Alpha 4-2 beta 2 and other nicotinic acetylcholine receptor subtypes as targets of psychoactive and addictive drugs.

J Connolly 1, J Boulter 1, S F Heinemann 1
PMCID: PMC1908465  PMID: 1378342

Abstract

1. Xenopus oocytes were injected with various muscle and neuronal nicotinic acetylcholine receptor (ACh receptor, cholinoceptor) subunit RNA combinations and their pharmacological properties studied using two-electrode voltage clamp. The functional expression of one of these combinations, rat alpha 4-2 beta 2, has not been previously described. The alpha 4-2 mRNA is a splicing variant transcribed from the alpha 4 gene. In the experiments reported here, the alpha 4-2 beta 2 subtype was functionally indistinguishable from the alpha 4-1 beta 2 subtype. 2. For each subtype, the relative potency of nicotine compared with acetylcholine was obtained by estimating the relative concentration of nicotine which would elicit the same current response as 0.1 microM Ach. The ratios of these concentrations (nicotine: ACh) for the mouse muscle ACh receptor-(alpha 1 beta 1 gamma delta) was 96.1:1. In contrast, the ratios for the rat neuronal subtypes were: alpha 2 beta 2, 1.01:1; alpha 3 beta 2, 2.01:1; alpha 4 beta 2, 0.76:1 and alpha 4-2 beta 2, 0.76:1. The much greater relative nicotine sensitivity of the neuronal subtypes as compared with muscle receptors illustrates their potential to mediate the psychoactive and addictive effects of nicotine.
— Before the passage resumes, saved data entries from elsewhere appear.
Lemma done_failing pa o obs now :
  op_pending_action op' = Some pa → phase_kind (op_phase op') = Some (pa_kind pa) → answered turn obs →
  obs !! pa_target_id pa = Some o → seen_done op' pa (ro_status o) →
  failing p minimum tr2 ((with_phase (phase_after op' fo) now op') <| op_failover := Some (counted (op_phase op') fo) |>)
    (counted (op_phase op') fo).
Proof.
  intros Hpa Hk Hobs Ho Hseen. eapply failing_moves; [exact Hsub|exact decided_on|apply counted_course|by constructor|done| |..].
  - cbn [op_phase with_phase over]. by eapply moves_after.
  - intros c members Hcf. cbn [op_phase with_phase over]. split.
    + unfold phase_after. destruct (op_phase op'); try discriminate; cbn; try lia.
      destruct (fo_data_loss_required fo); [cbn; lia|done].
    + unfold phase_after. destruct (op_phase op') eqn:Hph; try discriminate; cbn [rank]; try lia;
        try (destruct (fo_data_loss_required fo); cbn [rank]; lia). intros _. right.
      destruct (fl_pending _ _ _ _ _ decided_on pa Hpa) as [Hk' Ht He _ _]. rewrite Hph in Hk'. injection Hk' as Hk'.
      unfold addressed in Ht. rewrite Hph in Ht. destruct (cf_primary _ _ _ _ _ _ _ Hcf) as [Hp _].
      eapply decided_asked; [exact Hpa|exact Hobs|exact Ho|by rewrite Hk'|congruence|done|].
      intros pa' Hid. destruct Hseen as [(a & Ha & Hst & _)|(post & role & Hholds & Hpost)].
      * right. exists a. by rewrite Hid.
      * left. destruct (Hpost (eq_sym Hk')) as [-> ->]. injection Hholds as [He' Hr]%andb_true_iff. guards.
        split; [done|]. congruence.
  - intros pa'. by cbn.
Qed.
(** The configuration epoch is taken before the target has it. *)
Lemma configuration_epoch_failing intent now :
  op_phase op' = Phase.FailoverPersistConfigurationEpoch →
  i64_checked_add (es_configuration_number (ss_epoch (op_target_snapshot op'))) 1 = Some (es_configuration_number intent) →
  es_data_loss_number intent = es_data_loss_number (ss_epoch (op_target_snapshot op')) →
  failing p minimum tr2 (move_to (if fo_data_loss_required fo then Phase.FailoverPersistDataLossEpoch
                                  else Phase.FailoverApplyCandidateEpoch) now
      (op' <| op_failover := Some (fo <| fo_configuration_epoch_intent := Some intent |>) |>
           <| op_target_snapshot ::= (λ s, s <| ss_epoch := intent |>) |>))
    (fo <| fo_configuration_epoch_intent := Some intent |>).
Proof.
  intros Hph [Hcn _]%i64_checked_add_Some Hdn.
  pose proof decided_on as Hf'. pose proof (failing_quiet _ _ _ _ _ Hf') as Hquiet. rewrite Hph in Hquiet.
  apply failing_becomes; try done; try (by destruct Hop as [->| ->]).
  { apply (fl_single _ _ _ _ _ Hf'). }
  { by apply Hquiet. }
  destruct (failing_confirmed _ _ _ _ _ Hf') as (c & members & Hcf); [left; by rewrite Hph|].
  right. exists c, members. eapply confirmed_later in Hcf; [|exact Hsub]. destruct Hcf. rewrite Hph in *. cbn [rank] in *.
  assert (fo_promotion_committed fo = false) as Hnc by (destruct (fo_promotion_committed fo); [lia|done]).
  specialize (cf_fresh eq_refl). unfold epochs_ok in cf_epoch. rewrite cf_fresh in cf_epoch.
  destruct (fo_data_loss_epoch_intent fo) eqn:Hdl; [done|].
  assert (rank (if fo_data_loss_required fo then Phase.FailoverPersistDataLossEpoch else Phase.FailoverApplyCandidateEpoch) =
    if fo_data_loss_required fo then 3 else 4) as Hr by by destruct (fo_data_loss_required fo).
  constructor; cbn [op_phase move_to over op_target_snapshot op_target_primary_id ss_members ss_epoch ss_primary_id ss_write_quorum
    fo_target_confirmed fo_data_loss_required fo_promotion_committed fo_configuration_epoch_intent fo_data_loss_epoch_intent
    fo_current_configuration fo_final_attestations op_committed_snapshot]; rewrite ?Hr; try done.
  2: { unfold epochs_ok. cbn. rewrite Hdl, <-cf_epoch. destruct intent. cbn in *. by rewrite Hcn, Hdn. }
  all: rewrite ?Hnc, ?Hdl, ?(cf_unattested Hnc); destruct (fo_data_loss_required fo); try done; try lia.
  all: try (intros [|]; (lia || done)).
  all: try (intros [|] ?; (lia || done)).
  all: by intros o ?%elem_of_nil.
Qed.
(** So is the data-loss epoch. *)
Lemma data_loss_epoch_failing c0 intent now :
  op_phase op' = Phase.FailoverPersistDataLossEpoch → fo_configuration_epoch_intent fo = Some c0 →
  i64_checked_add (es_data_loss_number c0) 1 = Some (es_data_loss_number intent) →
  es_configuration_number intent = es_configuration_number c0 →
  failing p minimum tr2 (move_to Phase.FailoverApplyCandidateEpoch now
      (op' <| op_failover := Some (fo <| fo_data_loss_epoch_intent := Some intent |>) |>
           <| op_target_snapshot ::= (λ s, s <| ss_epoch := intent |>) |>))
    (fo <| fo_data_loss_epoch_intent := Some intent |>).
Proof.
  intros Hph Hc0 [Hdn _]%i64_checked_add_Some Hcn.
  pose proof decided_on as Hf'. pose proof (failing_quiet _ _ _ _ _ Hf') as Hquiet. rewrite Hph in Hquiet.
  apply failing_becomes; try done; try (by destruct Hop as [->| ->]).
  { apply (fl_single _ _ _ _ _ Hf'). }
  { by apply Hquiet. }
  destruct (failing_confirmed _ _ _ _ _ Hf') as (c & members & Hcf); [left; by rewrite Hph|].
  right. exists c, members. eapply confirmed_later in Hcf; [|exact Hsub]. destruct Hcf. rewrite Hph in *. cbn [rank] in *.
  assert (fo_promotion_committed fo = false) as Hnc by (destruct (fo_promotion_committed fo); [lia|done]).
  destruct (cf_data_loss_phase eq_refl) as [Hreq Hdl]. unfold epochs_ok in cf_epoch. rewrite Hc0, Hdl in cf_epoch.
  destruct cf_epoch as [Hc0eq Hep].
  constructor; cbn [op_phase move_to over op_target_snapshot op_target_primary_id ss_members ss_epoch ss_primary_id ss_write_quorum
    fo_target_confirmed fo_data_loss_required fo_promotion_committed fo_configuration_epoch_intent fo_data_loss_epoch_intent
    fo_current_configuration fo_final_attestations op_committed_snapshot rank];
    rewrite ?Hnc, ?Hreq, ?(cf_unattested Hnc), ?Hc0; try done; try lia.
  { by rewrite <-Hreq. }
  { unfold epochs_ok. cbn. rewrite Hc0, Hreq. split; [done|]. split; [|done]. rewrite Hc0eq in *. destruct intent. cbn in *.
    by rewrite Hcn, Hdn. }
  all: try (intros [|]; (lia || done)).
  all: try (intros [|] ?; (lia || done)).
  all: by intros o ?%elem_of_nil.
Qed.

(** The data-loss callback answered: the candidate keeps its state, or the
    target shrinks to it. *)
Lemma data_loss_failing pa o a res target next :
  op_phase op' = Phase.FailoverNotifyDataLoss → op_pending_action op' = Some pa →
  (∃ obs, answered turn obs ∧ obs !! pa_target_id pa = Some o) →
  correlated_action_observation (ro_status o) (pa_action_id pa) = Some a →
  do_state a = Completed → do_result a = Some (ResDataLoss res) →
  (target = op_target_snapshot op' ∨ primary_only_snapshot (op_target_snapshot op') = Ok target) →
  (rank (op_phase next) = 0 ∨ minimum_replicas op' ≤ Z.of_nat (length (ss_members target)) ∨ target = op_target_snapshot op') →
  op_phase next = Phase.Poisoned ∨ op_phase next = Phase.FailoverRefreshCandidate ∨ op_phase next = Phase.FailoverPromoteCandidate →
  same_plan (op' <| op_target_snapshot := target |>) next → op_pending_action next = None →
  failing p minimum tr2 (next <| op_failover := Some (fo <| fo_data_loss_result :=
      Some (match res with DataLossNone => DlNoStateChange | StateChanged => DlStateChanged end) |>) |>)
    (fo <| fo_data_loss_result := Some (match res with DataLossNone => DlNoStateChange | StateChanged => DlStateChanged end) |>).
Proof.
  intros Hph Hpa (obs & Hobs & Ho) Ha Hst Hres Htarget Hmin Hnext [] Hnone.
  cbn [op_kind op_previous_snapshot op_old_primary_id op_minimum_committed_replicas op_target_snapshot op_target_primary_id
    op_committed_snapshot over] in *.
  pose proof decided_on as Hf'. set (r := match res with DataLossNone => _ | StateChanged => _ end). clearbody r.
  assert (∃ c members, confirmed p minimum tr2 op' fo c members) as (c & members & Hcf).
  { destruct (failing_confirmed _ _ _ _ _ Hf') as (c & members & Hcf); [left; by rewrite Hph|].
    exists c, members. by eapply confirmed_later. }
  assert (happened (callback_answered (ss_epoch (op_target_snapshot op')) c) tr2) as Hcb.
  { destruct (fl_pending _ _ _ _ _ Hf' pa Hpa) as [Hk Ht He _ _]. rewrite Hph in Hk. injection Hk as Hk.
    unfold addressed in Ht. rewrite Hph in Ht. destruct (cf_primary _ _ _ _ _ _ _ Hcf) as [Hp _].
    eapply decided_asked; [exact Hpa|exact Hobs|exact Ho|done|congruence|done|].
    intros pa' Hid. exists a. rewrite Hid. eauto. }
  apply failing_becomes; try (by destruct Hop as [->| ->]); try done.
  { apply (fl_single _ _ _ _ _ Hf'). }
  right. exists c, members. destruct Hcf. rewrite Hph in *. cbn [rank] in *.
  assert (fo_promotion_committed fo = false) as Hnc by (destruct (fo_promotion_committed fo); [lia|done]).
  assert (rank (op_phase next) = 0 ∨ rank (op_phase next) = 6 ∨ rank (op_phase next) = 7) as Hr
    by (destruct Hnext as [->|[->| ->]]; auto).
  assert (ss_epoch target = ss_epoch (op_target_snapshot op') ∧ ss_primary_id target = ss_primary_id (op_target_snapshot op') ∧
    (∀ m, m ∈ ss_members target → ∃ m0, m0 ∈ ss_members (op_target_snapshot op') ∧ srs_id m = srs_id m0 ∧
       srs_instance_id m = srs_instance_id m0 ∧ (srs_role m = srs_role m0 ∨ srs_role m = StablePrimary ∧ srs_id m = rk_id c)) ∧
    NoDup (srs_id <$> ss_members target) ∧ rk_id c ∈ srs_id <$> ss_members target ∧
    ss_write_quorum target = majority (ss_members target)) as (He & Hpid & Hms & Hnd & Hc & Hq).
  { destruct cf_primary as [_ Hpc]. destruct Htarget as [->|(m & Hm & Hid & ->)%primary_only_spec].
    - split_and!; try done. intros m Hm. exists m. auto.
    - cbn. split_and!; try done.
      + intros x ->%list_elem_of_singleton. exists m. cbn. rewrite Hid, Hpc. split_and!; auto.
      + apply NoDup_singleton.
      + rewrite Hid, Hpc. by apply list_elem_of_singleton. }
  assert (minimum_replicas op' = minimum) as Hmineq by (unfold minimum_replicas; by rewrite (fl_minimum _ _ _ _ _ Hf')).
  constructor; cbn [op_phase over op_target_snapshot op_target_primary_id op_committed_snapshot
    fo_target_confirmed fo_data_loss_required fo_promotion_committed fo_configuration_epoch_intent fo_data_loss_epoch_intent
    fo_current_configuration fo_final_attestations];
    rewrite ?sp_target, ?sp_primary, ?sp_committed, ?Hnc, ?(cf_unattested Hnc), ?He, ?Hpid; try done; try lia.
  - intros m (m0 & Hm0 & Hid & Hinst & Hrole)%Hms. destruct (cf_members m0 Hm0) as (x & Hx & Hxid & Hxi & Hxr).
    exists x. split; [done|]. split; [congruence|]. split; [congruence|]. rewrite Hid.
    destruct Hrole as [->|[-> Hidc]]; [done|]. split; [congruence|done].
  - destruct Hmin as [|[?| ->]]; [by left|right; lia|]. right. by destruct cf_minimum as [[? _]|].
  - intros m (m0 & Hm0 & Hid & Hinst & _)%Hms. rewrite Hid, Hinst. by apply cf_current.
  - intros _. apply cf_intent. left. lia.
  - intros _. apply cf_negotiates. lia.
  - intros _. apply cf_data_loss_intent. left. lia.
  - by intros o0 ?%elem_of_nil.
Qed.
(** The promotion is committed with the snapshot that has the candidate alone. *)
Lemma commit_failing snapshot now :
  op_phase op' = Phase.FailoverCommitPromotion → primary_only_snapshot (op_target_snapshot op') = Ok snapshot →
  (∃ next, eff = FeCommit next snapshot) →
  failing p minimum tr2 ((with_phase Phase.FailoverDistributeEpoch now op')
      <| op_failover := Some (fo <| fo_promotion_committed := true |> <| fo_next_secondary_index := 0 |>) |>
      <| op_committed_snapshot := Some snapshot |>)
    (fo <| fo_promotion_committed := true |> <| fo_next_secondary_index := 0 |>).
Proof.
  intros Hph (m & Hm & Hid & ->)%primary_only_spec [next Heff]. pose proof decided_on as Hf'.
  apply failing_becomes; try done; try (by destruct Hop as [->| ->]).
  { apply (fl_single _ _ _ _ _ Hf'). }
  destruct (failing_confirmed _ _ _ _ _ Hf') as (c & members & Hcf); [left; by rewrite Hph|].
  right. exists c, members. eapply confirmed_later in Hcf; [|exact Hsub]. destruct Hcf. rewrite Hph in *. cbn [rank] in *.
  assert (fo_promotion_committed fo = false) as Hnc by (destruct (fo_promotion_committed fo); [lia|done]).
  constructor; cbn [op_phase with_phase over op_target_snapshot op_target_primary_id op_committed_snapshot
    fo_target_confirmed fo_data_loss_required fo_promotion_committed fo_configuration_epoch_intent fo_data_loss_epoch_intent
    fo_current_configuration fo_final_attestations rank];
    rewrite ?(cf_unattested Hnc); try done; try lia.
  - intros _. apply cf_intent. left. lia.
  - intros _. apply cf_data_loss_intent. left. lia.
  - intros _. apply cf_callback. left. lia.
  - intros _. apply cf_promoted. left. lia.
  - intros _. eexists. split; [done|]. destruct cf_primary as [_ Hpc]. cbn. rewrite Hid, Hpc. split_and!; try done.
    eapply happened_in; [exact Hen|]. exists next. cbn. rewrite Heff. by rewrite Hpc.
  - by intros o ?%elem_of_nil.
Qed.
However, it does not appear that the differences in relative nicotinic sensitivity among the neuronal receptors themselves can be used as a simple discriminative tool in neuronal tissue. 3. The slopes of the log dose-log response curves at low ACh concentrations were all greater than 1 but less than 2, suggesting that at least two agonist binding sites mediate the functional response of each hetero-oligomer. 4. The response of all the neuronal subtypes to ACh could be inhibited by the psychoactive drugs mecamylamine, amitriptyline, phencyclidine, trifluoperazine and promethazine. With the exception of the very potent antagonist, mecamylamine, the degree of block of the peak current to ACh produced by 10 microM concentrations of these drugs was remarkably similar (around 50%). 5. The degree of inhibition produced when the antipsychotic drug, trifluoperazine, was co-applied with ACh increased as the duration of application increased. Such an effect was not observed with promethazine, a related phenothiazine derivative which does not have antipsychotic actions.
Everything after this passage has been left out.